Determine the number of lines below that contain the string "assigned", and state only that number.

» **Stored data**
[Start of section]

(* ===== verification/StoreAssignment.v ===== *)
(** * Stores that are copied, moved and assigned to

    The constructors and assignment operators of [src/store/kv_store.cpp] that take
    another store, with their locks, among the other calls of any number of stores.
    An assignment locks [mutex_] of both stores with [std::lock], which takes both
    or waits with neither, and then the shards of the assigned store before those
    of the other. The programs of the calls on one store are those of [StoreCalls];
    here they run on a store and a log, and stores may share a log. *)

From Stdlib Require Import Wellfounded.
From S2P Require Import Prelude Machine BinaryIO Crc WalFormat WalReplay SnapshotFile Journal KVStore StoreSharding.
From S2P Require Import StoreLocks StoreCalls.

(** ** Programs on several stores *)

(** A lock of a store; [WalMutex] is numbered by the log. *)
Abbreviation place := (nat * store_lock)%type.
Abbreviation holding := (gmap place mode).

(** Several locks at once is [std::lock]. *)
Inductive mprog :=
| MReturn (r : reply)
| MAcquire (ls : list (place * mode)) (p : mprog)
| MRelease (l : place) (p : mprog)
| MAccess (s i : nat) (m : mode) (f : gmap bytes bytes → gmap bytes bytes) (next : gmap bytes bytes → mprog).

Definition place_of (s g : nat) (l : store_lock) : place :=
  match l with WalMutex => (g, WalMutex) | _ => (s, l) end.

(** A call of store [s] that uses the log [g]. *)
Fixpoint on (s g : nat) (p : prog) : mprog :=
  match p with
  | Return r => MReturn r
  | Acquire l m p => MAcquire [(place_of s g l, m)] (on s g p)
  | Release l p => MRelease (place_of s g l) (on s g p)
  | Touch _ _ p => on s g p
  | Access i m f next => MAccess s i m f (λ d, on s g (next d))
  end.

(** A call that runs alone. *)
Fixpoint mrun_alone (p : mprog) (stores : gmap nat (list (gmap bytes bytes)))
    : gmap nat (list (gmap bytes bytes)) * reply :=
  match p with
  | MReturn r => (stores, r)
  | MAcquire _ p | MRelease _ p => mrun_alone p stores
  | MAccess s i _ f next =>
      mrun_alone (next (shard_at i (default [] (stores !! s)))) (alter (alter f i) s stores)
  end.

Section programs.
  Context (hash : bytes → Z) (iterate : gmap bytes bytes → list (bytes * bytes)).
  (** Whether [snapshot_] of one of the stores is not null. *)
  Context (has_snapshot : bool).
  (** What a move leaves in a shard. *)
  Context (moved_from : nat → gmap bytes bytes).
  Implicit Types (p : mprog) (ids : list nat).

Definition lock_all (s : nat) (m : mode) p : mprog :=
  foldr (λ i p, MAcquire [((s, ShardMutex i), m)] p) p all_shards.
Definition unlock_all (s : nat) p : mprog :=
  foldr (λ i p, MRelease (s, ShardMutex i) p) p all_shards.

Fixpoint collect_from (s : nat) ids (result : gmap bytes bytes) (k : gmap bytes bytes → mprog) : mprog :=
  match ids with
  | [] => k result
  | i :: ids => MAccess s i Shared (λ d, d) (λ d, collect_from s ids (result ∪ d) k)
  end.
Definition replace_in (s : nat) (data : gmap bytes bytes) p : mprog :=
  foldr (λ i p, MAccess s i Exclusive (λ _, ∅) (λ _, p))
    (foldr (λ e p, MAccess s (ShardIndex hash e.1) Exclusive (put_if_absent e) (λ _, p)) p (iterate data))
    all_shards.
(** [shards_[i].data = std::move(other.shards_[i].data)] for each [i]. *)
Definition move_shards (self other : nat) p : mprog :=
  foldr (λ i p, MAccess other i Exclusive (λ _, moved_from i) (λ d,
                MAccess self i Exclusive (λ _, d) (λ _, p))) p all_shards.

(** [std::lock], the shards of [self] and of [other], the work, and the releases
    in the reverse order. *)
Definition with_both (self other : nat) (m : mode) (body : mprog → mprog) : mprog :=
  let leave r := unlock_all other (unlock_all self
                   (MRelease (other, AdminMutex) (MRelease (self, AdminMutex) (MReturn r)))) in
  MAcquire [((self, AdminMutex), Exclusive); ((other, AdminMutex), m)]
    (lock_all self Exclusive (lock_all other m
       (if has_snapshot then leave Threw else body (leave Done)))).

Definition assign_copy_program (self other : nat) : mprog :=
  if bool_decide (self = other) then MReturn Done
  else with_both self other Shared (λ leave,
         collect_from other all_shards ∅ (λ data, replace_in self data leave)).
Definition assign_move_program (self other : nat) : mprog :=
  if bool_decide (self = other) then MReturn Done
  else with_both self other Exclusive (λ leave, move_shards self other leave).

(** The constructors lock the other store only: nobody knows the new one. *)
Definition copy_program : prog :=
  Acquire AdminMutex Shared (lock_shards Shared all_shards
    (let leave r := unlock_shards all_shards (Release AdminMutex (Return r)) in
     if has_snapshot then leave Threw else collect all_shards ∅ (λ data, leave (Captured data)))).
Fixpoint take_shards ids (taken : list (gmap bytes bytes)) (k : list (gmap bytes bytes) → prog) : prog :=
  match ids with
  | [] => k taken
  | i :: ids => Access i Exclusive (λ _, moved_from i) (λ d, take_shards ids (taken ++ [d]) k)
  end.
Definition move_program : prog :=
  Acquire AdminMutex Exclusive (lock_shards Exclusive all_shards
    (let leave r := unlock_shards all_shards (Release AdminMutex (Return r)) in
     if has_snapshot then leave Threw
     else take_shards all_shards [] (λ taken, leave (Captured (foldl (λ m d, m ∪ d) ∅ taken))))).

End programs.

(** ** Threads *)

(** A thread runs a call of one store, or an assignment. *)
Inductive role := OfStore (s g : nat) | Assigns (self other : nat).

Record mthread := MThread { m_role : role; m_held : holding; m_code : mprog }.

Record world_of_stores := Stores {
  m_stores : gmap nat (list (gmap bytes bytes));
  m_threads : gmap nat mthread
}.

Definition set_mthread (t : nat) (th : mthread) (u : world_of_stores) : world_of_stores :=
  Stores (m_stores u) (<[t := th]> (m_threads u)).

(** No other thread holds the lock in a conflicting mode. *)
Definition free_for (u : world_of_stores) (t : nat) (l : place) (m : mode) : Prop :=
  map_Forall (λ t' th, t' ≠ t → match m_held th !! l with
                                | Some m' => m = Shared ∧ m' = Shared
                                | None => True
                                end) (m_threads u).

#[global] Instance free_for_dec u t l m : Decision (free_for u t l m).
Proof. unfold free_for. apply map_Forall_dec. intros t' th. destruct (m_held th !! l); apply _. Defined.

Definition take_locks (ls : list (place * mode)) (h : holding) : holding :=
  foldl (λ h l, <[l.1 := l.2]> h) h ls.

Inductive m_advances (t : nat) (u : world_of_stores) : world_of_stores → Prop :=
| m_acquire ro h ls p :
    m_threads u !! t = Some (MThread ro h (MAcquire ls p)) →
    Forall (λ l, free_for u t l.1 l.2) ls →
    m_advances t u (set_mthread t (MThread ro (take_locks ls h) p) u)
| m_release ro h l p :
    m_threads u !! t = Some (MThread ro h (MRelease l p)) →
    m_advances t u (set_mthread t (MThread ro (delete l h) p) u)
| m_access ro h s i m f next :
    m_threads u !! t = Some (MThread ro h (MAccess s i m f next)) →
    m_advances t u (Stores (alter (alter f i) s (m_stores u))
      (<[t := MThread ro h (next (shard_at i (default [] (m_stores u !! s))))]> (m_threads u))).

Inductive m_answers (t : nat) (r : reply) (u : world_of_stores) : world_of_stores → Prop :=
| m_answer ro h : m_threads u !! t = Some (MThread ro h (MReturn r)) →
    m_answers t r u (Stores (m_stores u) (delete t (m_threads u))).

Definition m_proceeds (u u' : world_of_stores) : Prop :=
  ∃ t, m_advances t u u' ∨ ∃ r, m_answers t r u u'.

(** A thread of a schedule goes on, if it can. *)
Definition m_advance_thread (t : nat) (u : world_of_stores) : option world_of_stores :=
  match m_threads u !! t with
  | Some (MThread ro h (MAcquire ls p)) =>
      if decide (Forall (λ l, free_for u t l.1 l.2) ls)
      then Some (set_mthread t (MThread ro (take_locks ls h) p) u) else None
  | Some (MThread ro h (MRelease l p)) => Some (set_mthread t (MThread ro (delete l h) p) u)
  | Some (MThread ro h (MAccess s i m f next)) =>
      Some (Stores (alter (alter f i) s (m_stores u))
              (<[t := MThread ro h (next (shard_at i (default [] (m_stores u !! s))))]> (m_threads u)))
  | _ => None
  end.

Lemma m_advance_thread_advances t u u' : m_advance_thread t u = Some u' ↔ m_advances t u u'.
Proof.
  unfold m_advance_thread. split.
  - destruct (m_threads u !! t) as [[ro h [r|ls p|l p|s i m f next]]|] eqn:Ht; try done;
      [case_decide as Hg; [|done]|..]; intros [= <-].
    + by apply (m_acquire t u ro h).
    + by apply (m_release t u ro h).
    + by apply (m_access t u ro h s i m f).
  - intros [ro h ls p Ht Hg|ro h l p Ht|ro h s i m f next Ht]; rewrite Ht; [by rewrite decide_True|done..].
Qed.

(** ** The discipline of an assignment *)

(** The order in which an assignment takes its locks. *)
Definition assign_rank (self : nat) (l : place) : nat :=
  match l.2 with
  | AdminMutex => 1
  | ShardMutex i => if bool_decide (l.1 = self) then 2 + i else 66 + i
  | _ => 200
  end%nat.

(** The lock of the shard in a mode that permits the access. *)
Definition m_permits (s i : nat) (m : mode) (h : holding) : Prop :=
  h !! (s, ShardMutex i) = Some Exclusive ∨ m = Shared ∧ h !! (s, ShardMutex i) = Some Shared.

(** It holds locks of its two stores only, and [mutex_] of both. *)
Record assign_holds (self other : nat) (h : holding) : Prop := {
  holds_self : h !! (self, AdminMutex) = Some Exclusive;
  holds_other : is_Some (h !! (other, AdminMutex));
  holds_only l : is_Some (h !! l) →
    (l.1 = self ∨ l.1 = other) ∧ ∀ i, l.2 = ShardMutex i → (i < Z.to_nat kShardCount)%nat
}.

(** As in [disciplined], no lock is taken after a shard was accessed. *)
Fixpoint assigning (self other : nat) (working : bool) (h : holding) (p : mprog) : Prop :=
  match p with
  | MReturn _ => h = ∅
  | MAcquire ls p =>
      working = false ∧
      (h = ∅ ∧ (∃ m, ls = [((self, AdminMutex), Exclusive); ((other, AdminMutex), m)]) ∨
       assign_holds self other h ∧
       ∃ s i m, ls = [((s, ShardMutex i), m)] ∧ (s = self ∨ s = other) ∧ (i < Z.to_nat kShardCount)%nat ∧
         ∀ l, is_Some (h !! l) → (assign_rank self l < assign_rank self (s, ShardMutex i))%nat) ∧
      assigning self other working (take_locks ls h) p
  | MRelease l p => is_Some (h !! l) ∧ assigning self other working (delete l h) p
  | MAccess s i m f next =>
      m_permits s i m h ∧ (m = Shared → ∀ d, f d = d) ∧ ∀ d, assigning self other true h (next d)
  end.

(** A thread keeps to the discipline of its role. *)
Definition behaves (th : mthread) : Prop :=
  match m_role th with
  | OfStore s g => ∃ working h p, m_held th = kmap (place_of s g) h ∧ m_code th = on s g p ∧
                                  disciplined working h p
  | Assigns self other => self ≠ other ∧ ∃ working, assigning self other working (m_held th) (m_code th)
  end.

Record well_behaved (u : world_of_stores) : Prop := {
  wb_threads t th : m_threads u !! t = Some th → behaves th;
  wb_locks t1 t2 th1 th2 l m1 m2 :
    t1 ≠ t2 → m_threads u !! t1 = Some th1 → m_threads u !! t2 = Some th2 →
    m_held th1 !! l = Some m1 → m_held th2 !! l = Some m2 → m1 = Shared ∧ m2 = Shared
}.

[End of section]

» **SOLUTION FOR THIS TASK**
2